What to do if your friend asks you for money

by Natalie L 16 Feb 2020

Money matters always seem to be a taboo topic among friends. Passive income, investments, savings... The list goes on. Of all these, the most awkward topic to deal with is likely to be loans. Perhaps you've been in the hot seat before – what seemed like a casual catch-up session turned out to be an appeal for money instead. In that short span of time, you have to think of the right response. What you say could either make or break the friendship. If you were ever in such a situation, here are some tips to deal with it if it comes around again.


1. Consider your friend's background

First, you would want to consider you friend's reason for borrowing money. Your friend might be pressed for money due to an unexpected emergency, such as the hospitalisation of a family member. In such a situation, you would want to help your friend as much as you can, and loaning might be an option. However, if you know that your friend needs money to pay off a gambling debt, be weary. You would not want to perpetuate a bad habit by making it easy for your friend to borrow money each time he burns his fingers. 

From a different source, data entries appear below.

(* ===== verification/EditedReport.v ===== *)
(** Validation of an edited HIP report (crates/gphip/src/lib.rs, lines 17-85). The
    XML parser is the xmltree crate's. *)
From S2P Require Import Prelude Utf8 ThirdParty Xml.

#[local] Open Scope N_scope.

Definition MAX_EDITED_REPORT_BYTES : N := 48 * 1024.

(** [Element::parse]. *)
Class XmlTree := { element_parse : string → option Element }.

Definition named (name : string) (e : Element) : bool := String.eqb (element_name e) name.

(** The child elements [unique_child] looks for. *)
Definition children_named (name : string) (parent : Element) : list Element :=
  List.filter (named name) (child_elements parent).

Definition unique_child (parent : Element) (name : string) : result string Element :=
  match children_named name parent with
  | [] => Err ("HIP report is missing <" +:+ name +:+ ">")
  | [child] => Ok child
  | _ => Err ("HIP report has duplicate <" +:+ name +:+ "> elements")
  end.

Fixpoint unique_children (parent : Element) (names : list string) : result string () :=
  match names with
  | [] => Ok ()
  | name :: names => _ ← unique_child parent name; unique_children parent names
  end.

Definition is_host_info (e : Element) : bool :=
  named "entry" e && bool_decide (attr "name" e = Some "host-info").

Definition root_names : list string :=
  ["md5-sum"; "user-name"; "domain"; "host-name"; "host-id"; "ip-address"; "ipv6-address";
   "generate-time"; "hip-report-version"].
Definition host_info_names : list string :=
  ["client-version"; "os"; "os-vendor"; "domain"; "host-name"; "host-id"].

(** The XML declaration names no encoding, or UTF-8. *)
Definition declares_utf8 (lower : string) : bool :=
  match rest ← strip_prefix "<?xml" lower; split_once "?>" rest with
  | Some (declaration, _) =>
      negb (contains "encoding" declaration) ||
      (contains "utf-8" declaration || contains "utf8" declaration)
  | None => true
  end.

Definition validate_edited_report `{XmlTree} (xml : string) : result string Element :=
  _ ← ensure (slen xml <=? MAX_EDITED_REPORT_BYTES) "HIP report exceeds 48 KiB";
  let lower := to_ascii_lowercase xml in
  _ ← ensure (negb (contains "<!doctype" lower) && negb (contains "<!entity" lower))
    "HIP report must not contain a DTD or entity declaration";
  _ ← ensure (declares_utf8 lower) "HIP report must use UTF-8 encoding";
  root ← ok_or "XML" (element_parse xml);
  _ ← ensure (named "hip-report" root) "HIP report root must be <hip-report>";
  _ ← unique_children root root_names;
  categories ← unique_child root "categories";
  match List.filter is_host_info (child_elements categories) with
  | [] => Err "HIP report is missing host-info"
  | [host_info] => _ ← unique_children host_info host_info_names; Ok root
  | _ => Err "HIP report has duplicate host-info entries"
  end.

(** * Theorems *)
Lemma unique_child_Ok parent name child :
  unique_child parent name = Ok child ↔ children_named name parent = [child].
Proof.
  unfold unique_child. destruct (children_named name parent) as [|c [|d l]]; split; congruence.
Qed.
Lemma unique_children_Ok parent names :
  unique_children parent names = Ok () ↔
  ∀ name, name ∈ names → ∃ child, children_named name parent = [child].
Proof.
  induction names as [|name names IH]; cbn [unique_children].
  - split; [intros _ name Hn; inversion Hn|done].
  - rewrite result_bind_Ok. setoid_rewrite unique_child_Ok. setoid_rewrite IH. split.
    + intros (c & Hc & Hr) n [->|Hn]%elem_of_cons; eauto.
    + intros Hall. destruct (Hall name) as [c Hc]; [left|].
      exists c. split; [done|]. intros n Hn. apply Hall. by right.
Qed.

(** What a report that passed validation is: the refresh and the submission read these
    elements without a further check. *)
Record report_valid `{XmlTree} (xml : string) (root : Element) : Prop := {
  rv_size : slen xml ≤ MAX_EDITED_REPORT_BYTES;
  rv_no_dtd : contains "<!doctype" (to_ascii_lowercase xml) = false ∧
    contains "<!entity" (to_ascii_lowercase xml) = false;
  rv_root : element_parse xml = Some root ∧ element_name root = "hip-report"%string;
  rv_fields name : name ∈ root_names → ∃ child, children_named name root = [child];
  rv_host_info : ∃ categories host_info,
    children_named "categories" root = [categories] ∧
    List.filter is_host_info (child_elements categories) = [host_info] ∧
    ∀ name, name ∈ host_info_names → ∃ child, children_named name host_info = [child];
}.

(** An edited HIP report that passes validation is bounded, has neither a DTD nor
    an entity declaration, and has exactly one of each element the service later
    rewrites, in the report and in its single host-info entry. *)
Lemma validate_edited_report_sound `{XmlTree} xml root :
  validate_edited_report xml = Ok root → report_valid xml root.
Proof.
  unfold validate_edited_report. intros Hv. bind_inv Hv. destruct x4.
  rewrite unique_children_Ok in Hx4. rewrite unique_child_Ok in Hx5.
  destruct (List.filter is_host_info (child_elements x5)) as [|h [|]] eqn:Hh; try done.
  bind_inv Hv. injection Hv as <-. destruct x4. rewrite unique_children_Ok in Hx6.
  boolify. apply String.eqb_eq in Hx3. split; eauto 10.
Qed.

Module ReportExample.
Definition leaf (name : string) : XMLNode := NodeElement (element_new name).
Definition host_info : Element :=
element "entry" {[ "name" := "host-info" ]} (map leaf host_info_names).
Definition report : Element :=
element "hip-report" ∅
  (map leaf root_names ++ [NodeElement (element "categories" ∅ [NodeElement host_info])]).
Definition xml : string := "<?xml version='1.0' encoding='UTF-8'?><hip-report/>".
Definition parser : XmlTree :=
{| element_parse s := if String.eqb s xml then Some report else None |}.

Lemma validate_edited_report_sound_witness :
@validate_edited_report parser xml = Ok report ∧ @report_valid parser xml report.
Proof.
split; [by vm_compute|]. apply (@validate_edited_report_sound parser). by vm_compute.
Defined.

Example encoding_refused :
@validate_edited_report parser "<?xml encoding='latin1'?><hip-report/>" =
Err "HIP report must use UTF-8 encoding".
Proof. by vm_compute. Qed.
End ReportExample.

Second, consider your friend's background—job status, reputation of borrowing money and most importantly, character. This might seem to encourage a biased attitude, but your friend's background does make a difference. If you know that your friend has a habit of borrowing money without returning it, you might want to think twice before offering help. To find out more about his background, you can consult his close friends, but remember to be sensitive when doing so. 


2. Consider your own abilities 

Before you extend a helping hand, consider your own financial status and the sum of money being requested. If you are currently jobless or financially stretched due to unexpected circumstances, you might not have the ability to help financially. However, if you are currently comfortable and do not foresee yourself desperately requiring that sum of money within the next year, you are most likely financially stable and ready to help.  


3. Provide alternative solutions

Apart from immediately digging into your pocket to pull out the money, there are alternatives to help your friend. Instead of lending money, you could offer to find out more about the procedures of taking bank loans and about the current interest rates for borrowing. Additionally, you could look out for job opportunities if you know that your friend is seeking employment. There is no fixed list of alternative solutions you can provide; you should tailor them according to your friend's unique background. 


4. Learn to say “no”

Saying “no” is extremely difficult but necessary in certain circumstances. If you have lent money to a particular friend multiple times without receiving it back, perhaps it is time to get tough on the subject. Lending money on a long-term basis is not a feasible solution and will not help your friend in the long-run. It would be more beneficial to determine the root cause for your friend's need to borrow money and to tackle it accordingly.


We know how precious your hard-earned money is to you. You might want to help a friend in need, but you should not harm yourself in the process of doing so. Keep these few tips in mind to protect your finances, and don't be afraid to turn down a friend's request if you have to.